9.4 Tuning prior models for regression parameters
An average temperature day in DC: (65 to 70 degrees F)
- 3000-7000 riders with around 5000
For every one degree increase, you get about +100 riders \(\pm\) 80
At any given temperature, daily ridership vary with a standard deviation of 1250 rides
We will work with centered data \(\beta_{0} \rightarrow \beta_{0c}\) because :
it is easier to interpret and specify in this example
this is what
rstanarmuses
\[ Y_{i}| \beta_{0}, \beta_{1}, \sigma \overset{ind}{\sim} N(\mu_{i}, \sigma^2) \; with \quad \mu_{i} = \beta_{0} + \beta_{1}X_{i} \]
\[ \beta_{0c} \sim N(5000, 1000^2 ) \tag{a.}\]
\[ \beta_{1} \sim N(100, 40^2 \tag{b.}) \]

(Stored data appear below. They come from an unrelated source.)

Lemma reads_map {A B} (d : bytes -> outcome (A * bytes)) (f : A -> B) x b : reads d x b -> reads (fun ist => '(x, ist) ← d ist; Ret (f x, ist)) (f x) b.
Proof. intros Hd. rewrite <- (app_nil_r b). eapply (reads_bind d (fun x ist => Ret (f x, ist)) x (f x) b []); [done|apply reads_ret]. Qed.

Lemma reads_take b : reads (take_bytes (length b)) b b.
Proof.
  unfold take_bytes. split.
  - intros rest. rewrite throw_unless_bind by (apply Nat.leb_le; rewrite length_app; lia). by rewrite take_app_length, drop_app_length.
  - intros p [x Hx] Hne. subst b. rewrite length_app. assert (x <> []) as Hx by (intros ->; by rewrite app_nil_r in Hne).
    destruct (Nat.leb_spec (length p + length x) (length p)); [|done]. destruct x; [done|simpl in *; lia].
Qed.

Lemma reads_int n x : 0 <= x < 256 ^ Z.of_nat n -> reads (des_int n) x (encode_int n x).
Proof.
  intros Hx. unfold des_int. rewrite <- (decode_encode n x Hx) at 1. apply (reads_map (take_bytes n) decode_int).
  rewrite <- (encode_length n x) at 1. apply reads_take.
Qed.

Lemma serdes_sz_ok {A} (l : list A) : small l -> _serdes_sz l = Ret (encode_int SerdesSz (Z.of_nat (length l))) /\
  reads (des_int SerdesSz) (Z.of_nat (length l)) (encode_int SerdesSz (Z.of_nat (length l))).
Proof.
  intros Hl. unfold small in Hl. unfold _serdes_sz. rewrite uwrap_small by lia. rewrite swear_bind by lia. split; [done|]. apply reads_int. unfold SerdesSz. lia.
Qed.

(** Same element of a stream, written by [f] and read by [d] *)
Definition serdes_ok {A} (f : A -> outcome bytes) (d : bytes -> outcome (A * bytes)) (x : A) : Prop := exists b, f x = Ret b /\ reads d x b.

Lemma serdes_all {A} (f : A -> outcome bytes) d l : Forall (serdes_ok f d) l -> exists b, ser_all f l = Ret b /\ reads (des_all d (length l)) l b.
Proof.
  induction 1 as [|x l (b & E & Hb) _ (r & Er & Hr)]; [exists []; split; [done|apply reads_ret]|].
  exists (b ++ r). simpl. rewrite E, Er. split; [done|]. eapply (reads_bind d (fun x ist => '(l, ist) ← des_all d (length l) ist; Ret (x :: l, ist))); [done|].
  by apply (reads_map _ (cons x)).
Qed.

Lemma serdes_str s : small s -> serdes_ok ser_str des_str s.
Proof.
  intros Hs. destruct (serdes_sz_ok s Hs) as [E Hr]. eexists. unfold ser_str. rewrite E. split; [done|].
  eapply (reads_bind (des_int SerdesSz) (fun sz => take_bytes (Z.to_nat sz)) _ _ _ _ Hr). rewrite Nat2Z.id. apply reads_take.
Qed.

Lemma serdes_key k x : kfits k x -> serdes_ok (ser_key k) (des_key k) x.
Proof. destruct k; intros Hx; [eexists; split; [done|by apply reads_int]|by apply serdes_str]. Qed.

(** Insertion in the order of the keys *)
Lemma insert_keys {K V} (lt : K -> K -> bool) (l m : list (K * V)) :
  StronglySorted (fun p q => lt p.1 q.1 = true) (m ++ l) -> foldl (fun m kv => insert_key lt kv m) m l = m ++ l.
Proof.
  revert m. induction l as [|kv l IH]; intros m Hs; simpl; [by rewrite app_nil_r|].
  assert (insert_key lt kv m = m ++ [kv]) as ->.
  { clear IH. induction m as [|kv' m IH]; [done|]. simpl in *. apply StronglySorted_inv in Hs as [Hs Hall].
    apply Forall_app in Hall as [_ Hall]. apply Forall_cons in Hall as [-> _]. by rewrite IH. }
  rewrite IH; by rewrite <- app_assoc.
Qed.

Lemma serdes_pair {A B} (f : A -> outcome bytes) (g : B -> outcome bytes) d e x y : serdes_ok f d x -> serdes_ok g e y ->
  serdes_ok (fun p => a ← f p.1; b ← g p.2; Ret (a ++ b)) (fun ist => '(x, ist) ← d ist; '(y, ist) ← e ist; Ret ((x, y), ist)) (x, y).
Proof.
  intros (a & Ea & Ha) (b & Eb & Hb). exists (a ++ b). simpl. rewrite Ea, Eb. split; [done|].
  eapply (reads_bind d (fun x ist => '(y, ist) ← e ist; Ret ((x, y), ist)) _ _ _ _ Ha). by apply (reads_map e (fun y => (x, y))).
Qed.

Lemma serdes_fits t x : fits t x -> serdes_ok (ser t) (des t) x.
Proof.
  induction t as [n| | | |t IH|t IHt u IHu|n t IH|t IH|k t IH]; intros Hx; simpl in Hx.
  - eexists. split; [done|by apply reads_int].
  - exists []. destruct x. split; [done|apply (reads_ret tt)].
  - eexists. split; [done|]. simpl. destruct x.
    + apply (reads_map (des_int 1) (fun x => negb (x =? 0)) 1). by apply reads_int.
    + apply (reads_map (des_int 1) (fun x => negb (x =? 0)) 0). by apply reads_int.
  - by apply serdes_str.
  - simpl. destruct x as [x|].
    + destruct (IH x Hx) as (b & E & Hb). exists (encode_int 1 1 ++ b). cbn [ser des]. rewrite E. split; [done|].
      eapply (reads_bind (des_int 1) (fun has_v ist => if has_v =? 0 then Ret (None, ist) else '(v, ist) ← des t ist; Ret (Some v, ist)) 1); [by apply reads_int|].
      by apply (reads_map (des t) Some).
    + exists (encode_int 1 0). split; [done|]. rewrite <- (app_nil_r (encode_int 1 0)).
      eapply (reads_bind (des_int 1) (fun has_v ist => if has_v =? 0 then Ret (None, ist) else '(v, ist) ← des t ist; Ret (Some v, ist)) 0); [by apply reads_int|apply (reads_ret None)].
  - destruct x as [x y], Hx as [Hx Hy]. apply serdes_pair; auto.
  - destruct Hx as [Hl Hx]. destruct (serdes_all (ser t) (des t) x) as (b & E & Hb); [eapply Forall_impl; [exact Hx|auto]|]. exists b. split; [done|]. cbn [des]. by rewrite <- Hl.
  - destruct Hx as [Hs Hx]. destruct (serdes_sz_ok x Hs) as [E Hr]. destruct (serdes_all (ser t) (des t) x) as (b & Eb & Hb); [eapply Forall_impl; [exact Hx|auto]|].
    eexists. simpl. rewrite E, Eb. split; [done|]. eapply (reads_bind (des_int SerdesSz) (fun n => des_all (des t) (Z.to_nat n)) _ _ _ _ Hr). by rewrite Nat2Z.id.
  - destruct Hx as (Hs & Hx & Hk). destruct (serdes_sz_ok x Hs) as [E Hr].
    destruct (serdes_all (ser_entry k (ser t)) (des_entry k (des t)) x) as (b & Eb & Hb).
    { eapply Forall_impl; [exact Hx|]. intros [a b] [Ha Hb]. apply serdes_pair; [by apply serdes_key|auto]. }
    eexists. cbn [ser des]. rewrite E, Eb. split; [done|].
    rewrite <- (insert_keys (key_lt k) x [] Hk) at 1.
    eapply (reads_bind (des_int SerdesSz) (fun n ist => '(l, ist) ← des_all (des_entry k (des t)) (Z.to_nat n) ist; Ret (foldl (fun m kv => insert_key (key_lt k) kv m) [] l, ist)) _ _ _ _ Hr).
    rewrite Nat2Z.id. by apply (reads_map _ (fun l => foldl (fun m kv => insert_key (key_lt k) kv m) [] l)).
Qed.

(** C17 Serialisation is reversible, for all types made of integers, booleans, strings, optional values, pairs,
    aggregates, arrays, vectors and maps: writing a value succeeds, reading gives back the value and leaves what
    follows it in the stream, and any truncated stream is refused with an error. *)
Theorem serdes_roundtrip t x : fits t x ->
  exists b, ser t x = Ret b /\ (forall rest, des t (b ++ rest) = Ret (x, rest)) /\
    forall p, p `prefix_of` b -> p <> b -> des t p = Throw "truncated stream".
Proof. apply serdes_fits. Qed.

Definition sample_ty : ty := TPair (TVec TStr) (TMap (KInt 2) (TOpt TBool)).
Definition sample_val : val sample_ty := ([["a"%char]; []], [(3, None); (515, Some true)]).

Lemma serdes_roundtrip_witness : exists b, ser sample_ty sample_val = Ret b /\ (forall rest, des sample_ty (b ++ rest) = Ret (sample_val, rest)) /\
  forall p, p `prefix_of` b -> p <> b -> des sample_ty p = Throw "truncated stream".
Proof.
  apply (serdes_roundtrip sample_ty sample_val). unfold sample_ty, sample_val, small. simpl.
  repeat match goal with |- _ /\ _ => split | |- Forall _ _ => constructor | |- StronglySorted _ _ => constructor end; simpl; unfold small; simpl; (done || lia).
Defined.

(** ** Junk *)

(** From any stream, [d] reads a value with property [P] and leaves the end of the stream, or finds the stream too short *)
Definition typed {A} (P : A -> Prop) (d : bytes -> outcome (A * bytes)) : Prop :=
  forall ist, match d ist with Ret (x, r) => P x /\ r `suffix_of` ist | Throw e => e = "truncated stream"%string | Crash => False end.

Lemma typed_bind {A B} (P : A -> Prop) (Q : B -> Prop) d (k : A -> bytes -> outcome (B * bytes)) :
  typed P d -> (forall x, P x -> typed Q (k x)) -> typed Q (fun ist => '(x, ist) ← d ist; k x ist).
Proof.
  intros Hd Hk ist. pose proof (Hd ist) as H. destruct (d ist) as [[x r]| |]; [|done..]. destruct H as [Hx Hr]. cbn [mbind outcome_mbind].
  pose proof (Hk x Hx r) as H. destruct (k x r) as [[y r']| |]; [|done..]. destruct H as [Hy Hr']. split; [done|]. by transitivity r.
Qed.
Lemma typed_ret {A} (P : A -> Prop) x : P x -> typed P (fun ist => Ret (x, ist)).
Proof. by intros Hx ist. Qed.
Lemma typed_map {A B} (P : A -> Prop) (Q : B -> Prop) d (f : A -> B) : typed P d -> (forall x, P x -> Q (f x)) -> typed Q (fun ist => '(x, ist) ← d ist; Ret (f x, ist)).
Proof. intros Hd Hf. apply (typed_bind P Q d (fun x ist => Ret (f x, ist)) Hd). intros x Hx. by apply typed_ret, Hf. Qed.
Lemma typed_take n : typed (fun b => length b = n) (take_bytes n).
Proof.
  intros ist. unfold take_bytes. destruct (Nat.leb_spec n (length ist)); [|done]. cbn [throw_unless mbind outcome_mbind]. split; [by rewrite length_take_le|apply suffix_drop].
Qed.
Lemma decode_range b : 0 <= decode_int b < 256 ^ Z.of_nat (length b).
Proof.
  induction b as [|c b IH]; [done|]. cbn [decode_int length]. rewrite Nat2Z.inj_succ, Z.pow_succ_r by lia. pose proof (N_ascii_bounded c). lia.
Qed.
Lemma typed_int n : typed (fun x => 0 <= x < 256 ^ Z.of_nat n) (des_int n).
Proof. apply (typed_map _ _ _ decode_int (typed_take n)). intros b <-. apply decode_range. Qed.
Lemma typed_all {A} (P : A -> Prop) d n : typed P d -> typed (fun l => length l = n /\ Forall P l) (des_all d n).
Proof.
  intros Hd. induction n as [|n IH]; [apply typed_ret; by split|]. cbn [des_all]. apply (typed_bind P _ d (fun x ist => '(l, ist) ← des_all d n ist; Ret (x :: l, ist)) Hd). intros x Hx.
  apply (typed_map _ _ _ (cons x) IH). intros l [Hl Ha]. split; [simpl; lia|by constructor].
Qed.
Lemma typed_str : typed small des_str.
Proof.
  apply (typed_bind _ _ _ (fun sz => take_bytes (Z.to_nat sz)) (typed_int SerdesSz)). intros sz Hsz ist. pose proof (typed_take (Z.to_nat sz) ist) as H.
  destruct (take_bytes (Z.to_nat sz) ist) as [[x r]| |]; [|done..]. destruct H as [Hl Hr]. split; [|done]. unfold small, SerdesSz in *. lia.
Qed.
Lemma typed_key k : typed (kfits k) (des_key k).
Proof. destruct k; [apply typed_int|apply typed_str]. Qed.

Lemma str_lt_trans a b c : str_lt a b = true -> str_lt b c = true -> str_lt a c = true.
Proof.
  revert b c. induction a as [|x a IH]; intros [|y b] [|z c]; simpl; try done. destruct (Ascii.eqb_spec x y) as [->|Hxy].
  - destruct (Ascii.eqb_spec y z); [apply IH|done].
  - destruct (Ascii.eqb_spec y z) as [->|Hyz]; intros Hab Hbc.
    + by rewrite (proj2 (Ascii.eqb_neq x z)).
    + apply N.ltb_lt in Hab, Hbc. destruct (Ascii.eqb_spec x z) as [->|]; [lia|]. apply N.ltb_lt. lia.
Qed.
Lemma key_lt_trans k a b c : key_lt k a b = true -> key_lt k b c = true -> key_lt k a c = true.
Proof. destruct k; simpl in *; [rewrite !Z.ltb_lt; lia|apply str_lt_trans]. Qed.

\[\sigma \sim Exp(0.0008). \tag{c.}\]
where for the exponential distribution \(\sigma \sim \text{Exp}(l)\), we relate the observed standard deviation to the rate parameter \(l\):
\[\text{SD}(\sigma) = \frac{1}{l} = 1250 \quad\Rightarrow\quad l = 0.0008\]
It is good to simulate this prior and see what they look like but we will do that in the part about using default rstanarm priors later.